It is the function of conventional maps to provide a certain abstract, geometric 'truth' about the urban environment. A route goes from one point to another, has a certain measurable length, and – perhaps most importantly of all – has a name or number that helps identify it in the real environment.
But what if this name cannot be found in the real environment? After looking fruitlessly around the site for a roadsign, I began to suspect map hackers. After all, what better name than Guy Debord to electronically paste onto an unnamed path in a banal new development? Indeed, the path remains unnamed on OpenStreetMap. The minutes of an Aubervilliers council planning meeting though do suggest that the name is genuine.
A curious situation in a curious place. The path seems to be both in Aubervilliers and Paris, although currently the Paris stretch is an enclave that can only be accessed through Aubervilliers. This will soon change though once the shiny new red bridge across the canal opens (in 2015 according to the signs on the perimeter fences).
As far as I can work out, this path is the only map reference for Guy Debord, the only street or site in the world that has as yet been given his name.

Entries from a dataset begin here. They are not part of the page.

(** * Arka MCP Gateway: authorization and credential broker

    A shallow embedding of the parts of the gateway's web client that decide
    permission display, request retry, enterprise gating and password
    validation, together with models of the server-side contracts the client
    talks to.  Client functions are transcribed from the JavaScript sources;
    server-side operations whose code is not in this repository
    are modelled from the specification and marked as such. *)

From Stdlib Require Import ZArith NArith Lia Bool.
From stdpp Require Import base list strings gmap.

Local Open Scope string_scope.
Local Open Scope list_scope.

(** ** Permission resolution as shown on the user-management pages *)

Module AdminUsers.

(** A row of [userTools] as returned by
    [GET /api/admin/users/:email/servers/:id/tool-permissions].  The JSON
    field [user_override] is [null] when the user inherits the organisation
    default. *)
Record Tool := mkTool {
  tool_id : string;
  display_name : string;
  category : string;
  is_dangerous : bool;
  readonly : bool;
  org_enabled : bool;
  user_override : option bool;
  effective_access : bool
}.

(** The object spread [{...tool, user_override: o, effective_access: e}]. *)
Definition with_access (tool : Tool) (o : option bool) (e : bool) : Tool :=
  {| tool_id := tool_id tool;
     display_name := display_name tool;
     category := category tool;
     is_dangerous := is_dangerous tool;
     readonly := readonly tool;
     org_enabled := org_enabled tool;
     user_override := o;
     effective_access := e |}.

(** The JavaScript [a ?? b] on a nullable boolean. *)
Definition nullish (a : option bool) (b : bool) : bool :=
  match a with
  | Some v => v
  | None => b
  end.

(** The page state the two handlers read and write: the selected user (an
    e-mail address, or [null]) and the rows on display. *)
Record Page := mkPage {
  selectedUser : option string;
  userTools : list Tool
}.

(** The mapping function handed to [setUserTools] inside [toggleUserTool]. *)
Definition toggle_row (toolId : string) (currentEnabled : bool) (tool : Tool) : Tool :=
  if decide (tool_id tool = toolId)
  then with_access tool (Some (negb currentEnabled))
         (if org_enabled tool then negb currentEnabled else false)
  else tool.

(** [toggleUserTool(toolId, currentEnabled)].  [put_ok] tells whether the
    awaited [api.put] resolved; when it rejects only a toast is shown and the
    rows are left alone. *)
Definition toggleUserTool (put_ok : bool) (toolId : string) (currentEnabled : bool)
    (p : Page) : Page :=
  match selectedUser p with
  | None => p
  | Some _ =>
      if put_ok
      then {| selectedUser := selectedUser p;
              userTools := map (toggle_row toolId currentEnabled) (userTools p) |}
      else p
  end.

(** The mapping function handed to [setUserTools] inside [removeUserOverride]. *)
Definition reset_row (toolId : string) (tool : Tool) : Tool :=
  if decide (tool_id tool = toolId)
  then with_access tool None (org_enabled tool)
  else tool.

(** [removeUserOverride(toolId)]; [delete_ok] tells whether [api.delete]
    resolved. *)
Definition removeUserOverride (delete_ok : bool) (toolId : string) (p : Page) : Page :=
  match selectedUser p with
  | None => p
  | Some _ =>
      if delete_ok
      then {| selectedUser := selectedUser p;
              userTools := map (reset_row toolId) (userTools p) |}
      else p
  end.

(** The per-row switch: [checked], [disabled] and what its
    [onCheckedChange] passes as [currentEnabled]. *)
Definition switch_checked (tool : Tool) : bool :=
  nullish (user_override tool) (org_enabled tool).

Definition switch_disabled (tool : Tool) : bool :=
  negb (org_enabled tool) || readonly tool.

(** The switch calls [toggleUserTool(tool.tool_id, checked)] with the value
    it currently shows. *)
Definition onCheckedChange (put_ok : bool) (tool : Tool) (p : Page) : Page :=
  toggleUserTool put_ok (tool_id tool) (switch_checked tool) p.

(** The decision written the way the specification words it: false when the
    organisation flag is off, otherwise the override row's value when there
    is one, otherwise true. *)
Definition effectiveAccess_spec (org : bool) (override : option bool) : bool :=
  if negb org then false
  else match override with
       | Some enabled => enabled
       | None => true
       end.

(** A row is coherent when the flag it displays is the decision computed from
    the two inputs it displays. *)
Definition coherent (tool : Tool) : Prop :=
  effective_access tool = effectiveAccess_spec (org_enabled tool) (user_override tool).

End AdminUsers.

(** ** The older single-page admin view *)

Module Admin.

Import AdminUsers.

(** The switch of the "User Tool Access" card: [checked] is
    [tool.user_override ?? true], [disabled] is [!tool.org_enabled]. *)
Definition switch_checked (tool : Tool) : bool := nullish (user_override tool) true.

Definition switch_disabled (tool : Tool) : bool := negb (org_enabled tool).

End Admin.

(** ** The shared HTTP client ([lib/api.js]) *)

Module Api.

(** The part of an axios request configuration the interceptor looks at: the
    request [url] (possibly undefined) and the private [_retry] mark. *)
Record Config := mkConfig {
  url : option string;
  _retry : bool
}.

(** [error.response]: the HTTP status and the [data.detail] string, when the
    body carries one. *)
Record Response := mkResponse {
  status : Z;
  detail : option string
}.

(** An axios error: the configuration of the request that failed, its
    message and the response, absent on network failures. *)
Record AxiosError := mkAxiosError {
  config : Config;
  message : string;
  response : option Response
}.

(** What the interceptor rejects with: either the custom error built for
    status 402 (carrying [isEnterpriseFeature = true], [status = 402], the
    message and the original error) or an axios error passed on unchanged. *)
Inductive Rejection :=
| EnterpriseError (errorMessage : string) (originalError : AxiosError)
| Plain (error : AxiosError).

(** The two module-level variables. A queued callback
    [() => resolve(api(originalRequest))] is represented by the
    configuration it re-sends. *)
Record Client := mkClient {
  isRefreshing : bool;
  refreshSubscribers : list Config
}.

Definition idle : Client := {| isRefreshing := false; refreshSubscribers := [] |}.

(** [s.includes(search)]. *)
Fixpoint includes (s search : string) : bool :=
  String.prefix search s ||
  match s with
  | EmptyString => false
  | String _ rest => includes rest search
  end.

Definition skipRefreshUrls : list string :=
  [ "/api/auth/admin/login"; "/api/auth/logout"; "/api/auth/refresh" ].

(** [skipRefreshUrls.some((url) => originalRequest.url?.includes(url))]. *)
Definition shouldSkipRefresh (originalRequest : Config) : bool :=
  existsb (fun u =>
             match url originalRequest with
             | Some s => includes s u
             | None => false
             end) skipRefreshUrls.

(** [error.response?.status === n]. *)
Definition status_is (error : AxiosError) (n : Z) : bool :=
  match response error with
  | Some r => Z.eqb (status r) n
  | None => false
  end.

Definition enterpriseDefaultMessage : string :=
  "This is an Enterprise Edition feature. Contact support@kenislabs.com or visit kenislabs.com.com for more information.".

(** [error.response?.data?.detail || default]: an absent or empty detail is
    falsy. *)
Definition errorMessage (error : AxiosError) : string :=
  match response error with
  | Some r =>
      match detail r with
      | Some d => if decide (d = "") then enterpriseDefaultMessage else d
      | None => enterpriseDefaultMessage
      end
  | None => enterpriseDefaultMessage
  end.

Definition mark_retry (c : Config) : Config :=
  {| url := url c; _retry := true |}.

(** Requests the client puts on the wire and the navigation it triggers. *)
Inductive Effect :=
| Send (c : Config)
| PostRefresh
| Redirect (href : string).

(** How a run of the rejection handler leaves the promise it returns, up to
    its first suspension point. *)
Inductive Handled :=
| Rejected (r : Rejection)
  (** [return Promise.reject(...)] *)
| Queued
  (** a pending promise whose callback sits in [refreshSubscribers] *)
| AwaitingRefresh (originalRequest : Config).
  (** suspended at [await axios.post("/api/auth/refresh", ...)] *)

(** The rejection handler from its entry to its first [return] or [await]. *)
Definition onRejected (st : Client) (error : AxiosError) : Client * Handled :=
  let originalRequest := config error in
  if status_is error 402 then
    (st, Rejected (EnterpriseError (errorMessage error) error))
  else if status_is error 401
          && negb (_retry originalRequest)
          && negb (shouldSkipRefresh originalRequest) then
    if isRefreshing st then
      ({| isRefreshing := isRefreshing st;
          refreshSubscribers := refreshSubscribers st ++ [originalRequest] |},
       Queued)
    else
      ({| isRefreshing := true; refreshSubscribers := refreshSubscribers st |},
       AwaitingRefresh (mark_retry originalRequest))
  else (st, Rejected (Plain error)).

(** How the handler goes on once the awaited refresh has settled. *)
Inductive Resumed :=
| Retry (released : list Config) (originalRequest : Config)
  (** [onRefreshed()] ran the queued callbacks, then [return api(originalRequest)] *)
| GiveUp (href : string) (r : Rejection).
  (** [window.location.href = href; return Promise.reject(refreshError)] *)

(** The handler from the point where the awaited refresh settles.
    [refreshError = None] is the [try] branch: the flag is cleared,
    [onRefreshed()] calls every queued callback and empties the queue, and
    the original request is sent again.  [Some e] is the [catch] branch: flag
    and queue are reset, the page is redirected and the refresh error is
    rejected. *)
Definition afterRefresh (st : Client) (originalRequest : Config)
    (refreshError : option AxiosError) : Client * Resumed :=
  match refreshError with
  | None => (idle, Retry (refreshSubscribers st) originalRequest)
  | Some e => (idle, GiveUp "/login" (Plain e))
  end.

(** What a caller of [api(config)] finally observes. *)
Inductive Settled :=
| Resolved (data : string)
| Failed (r : Rejection)
| NeverSettles
| OutOfFuel.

I doubt he would have approved, even if he was passionate about maps. Rather than use them for guidance though, Debord instead chopped them up, reworking their finality to express other experiences of the city.
Created at the end of the 1950s, Debord's new form of cartography was called psychogeographical mapping. His deconstructed chunks of Paris were supposed to demonstrate an existential truth, showing how people really interacted with the city (the arrows showed Debord's sentiments of attraction and repulsion towards these different blocks as he 'drifted' through the city).